(Stored data entries)
******************************

(** ExponentPart: [e] or [E], an optional sign, at least one digit;
    otherwise no exponent is consumed. *)
Definition parse_exponent (s : string) : Z :=
  match s with
  | String c r =>
      if (c =? "e")%char || (c =? "E")%char then
        let '(sg, r') :=
          match r with
          | String c' r' =>
              if (c' =? "+")%char then (1%Z, r')
              else if (c' =? "-")%char then ((-1)%Z, r')
              else (1%Z, r)
          | EmptyString => (1%Z, r)
          end in
        match take_digits r' with
        | ([], _) => 0%Z
        | (ds, _) => (sg * digits_value ds)%Z
        end
      else 0%Z
  | EmptyString => 0%Z
  end.

Inductive literal := LNone | LInf | LDec (m e : Z).

(** Unsigned part of a StrDecimalLiteral: value [m * 10^e]. *)
Definition parse_unsigned (s : string) : literal :=
  if String.prefix "Infinity" s then LInf else
  let (d1, r1) := take_digits s in
  match r1 with
  | String c r2 =>
      if (c =? ".")%char then
        let (d2, r3) := take_digits r2 in
        match d1, d2 with
        | [], [] => LNone
        | _, _ => LDec (digits_value (d1 ++ d2))
                       (parse_exponent r3 - Z.of_nat (length d2))%Z
        end
      else
        match d1 with
        | [] => LNone
        | _ => LDec (digits_value d1) (parse_exponent r1)
        end
  | EmptyString =>
      match d1 with
      | [] => LNone
      | _ => LDec (digits_value d1) 0
      end
  end.

Definition dec_value (m e : Z) : Q :=
  if (0 <=? e)%Z then inject_Z (m * 10 ^ e)%Z else (m # Z.to_pos (10 ^ (- e))%Z).

Definition overflow_bound : Q := inject_Z (2 ^ 1024 - 2 ^ 970)%Z.
Definition underflow_bound : Q := 1 # Z.to_pos (2 ^ 1075)%Z.

Definition to_double (neg : bool) (m e : Z) : jsnum :=
  if (m =? 0)%Z then JZero neg else
  let q := dec_value m e in
  if Qle_bool overflow_bound q then JInf neg
  else if Qle_bool q underflow_bound then JZero neg
  else JFin (if neg then Qopp q else q).
(** * Mitt: a tiny functional event emitter

    A shallow embedding of [src/index.ts] and the verification of its
    registration, removal and dispatch behaviour.

    The emitter owns one JavaScript [Map] from event types to arrays of
    handlers.  Arrays are mutable objects with identity: [handlers.push]
    and [handlers.splice] change an array in place, while
    [all.set(type, [])] installs a new array.  The model therefore keeps a
    store of arrays next to the map, so that two keys may share one array
    (a caller may seed the emitter with such a map).

    Handlers are the callers' functions.  A handler is modelled by its
    identity (what [indexOf] compares) together with a behaviour [run],
    which is an arbitrary transformer of the whole state that either
    returns or throws: a handler may call [on], [off] and [emit] itself,
    or change the [Map] directly.  Handlers are taken to terminate.
    Everything proved of [emit] holds for every behaviour, unless a
    theorem restricts it explicitly.  The calls [emit] makes itself are
    recorded, in order, as pairs of a handler and its arguments. *)

From stdpp Require Import gmap strings list fin_maps.
From Stdlib Require Import ZArith Lia.

Module Mitt.

(** ** Identities *)

(** The identity of a handler function (compared with [===] by [indexOf]). *)
Definition handler := nat.

(** An event type: a key of the [Map]. *)
Definition key := string.

(** The identity of an array object. *)
Definition loc := positive.

(** The reserved key under which wildcard handlers are stored. *)
Definition wildcard : key := "*"%string.

(** ** The array primitives the emitter uses *)

(** [a.indexOf(h)], scanning from [i]: the index of the first element
    identical to [h], or [-1]. *)
Fixpoint indexOf_from (h : handler) (i : Z) (a : list handler) : Z :=
  match a with
  | [] => (-1)%Z
  | x :: a' => if decide (x = h) then i else indexOf_from h (i + 1)%Z a'
  end.

Definition indexOf (h : handler) (a : list handler) : Z := indexOf_from h 0%Z a.

(** [n >>> 0]: the conversion of [n] to an unsigned 32-bit integer. *)
Definition ushr0 (n : Z) : Z := (n mod 2 ^ 32)%Z.

(** [a.splice(start, deleteCount)], as the array it leaves behind: a
    negative [start] counts from the end, a [start] past the end is the
    end, and [deleteCount] is clamped to what is left. *)
Definition splice (start deleteCount : Z) (a : list handler) : list handler :=
  let len := Z.of_nat (length a) in
  let actualStart :=
    if (start <? 0)%Z then Z.max (len + start) 0 else Z.min start len in
  let actualDeleteCount := Z.min (Z.max deleteCount 0) (len - actualStart) in
  take (Z.to_nat actualStart) a
    ++ drop (Z.to_nat (actualStart + actualDeleteCount)) a.

(** [a.push(h)], as the array it leaves behind. *)
Definition push (h : handler) (a : list handler) : list handler := a ++ [h].

(** [a.slice()]: a copy of the array as it is now.  A list is a value,
    so the copy is the list read from the store at this point. *)
Definition slice (a : list handler) : list handler := a.

(** The largest length a JavaScript array can have, [2^32 - 1]. *)
Definition max_array_length : Z := 4294967295%Z.

(** A list that is the contents of some JavaScript array. *)
Definition js_array (a : list handler) : Prop :=
  (Z.of_nat (length a) <= max_array_length)%Z.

******************************

Brief.
What you give back should be only the lines of the records above, starting at the line with "From stdpp Require" and ending at the line with "(** The largest", restated word for word.

Response to the exercise.
From stdpp Require Import gmap strings list fin_maps.
From Stdlib Require Import ZArith Lia.

Module Mitt.

(** ** Identities *)

(** The identity of a handler function (compared with [===] by [indexOf]). *)
Definition handler := nat.

(** An event type: a key of the [Map]. *)
Definition key := string.

(** The identity of an array object. *)
Definition loc := positive.

(** The reserved key under which wildcard handlers are stored. *)
Definition wildcard : key := "*"%string.

(** ** The array primitives the emitter uses *)

(** [a.indexOf(h)], scanning from [i]: the index of the first element
    identical to [h], or [-1]. *)
Fixpoint indexOf_from (h : handler) (i : Z) (a : list handler) : Z :=
  match a with
  | [] => (-1)%Z
  | x :: a' => if decide (x = h) then i else indexOf_from h (i + 1)%Z a'
  end.

Definition indexOf (h : handler) (a : list handler) : Z := indexOf_from h 0%Z a.

(** [n >>> 0]: the conversion of [n] to an unsigned 32-bit integer. *)
Definition ushr0 (n : Z) : Z := (n mod 2 ^ 32)%Z.

(** [a.splice(start, deleteCount)], as the array it leaves behind: a
    negative [start] counts from the end, a [start] past the end is the
    end, and [deleteCount] is clamped to what is left. *)
Definition splice (start deleteCount : Z) (a : list handler) : list handler :=
  let len := Z.of_nat (length a) in
  let actualStart :=
    if (start <? 0)%Z then Z.max (len + start) 0 else Z.min start len in
  let actualDeleteCount := Z.min (Z.max deleteCount 0) (len - actualStart) in
  take (Z.to_nat actualStart) a
    ++ drop (Z.to_nat (actualStart + actualDeleteCount)) a.

(** [a.push(h)], as the array it leaves behind. *)
Definition push (h : handler) (a : list handler) : list handler := a ++ [h].

(** [a.slice()]: a copy of the array as it is now.  A list is a value,
    so the copy is the list read from the store at this point. *)
Definition slice (a : list handler) : list handler := a.

(** The largest length a JavaScript array can have, [2^32 - 1]. *)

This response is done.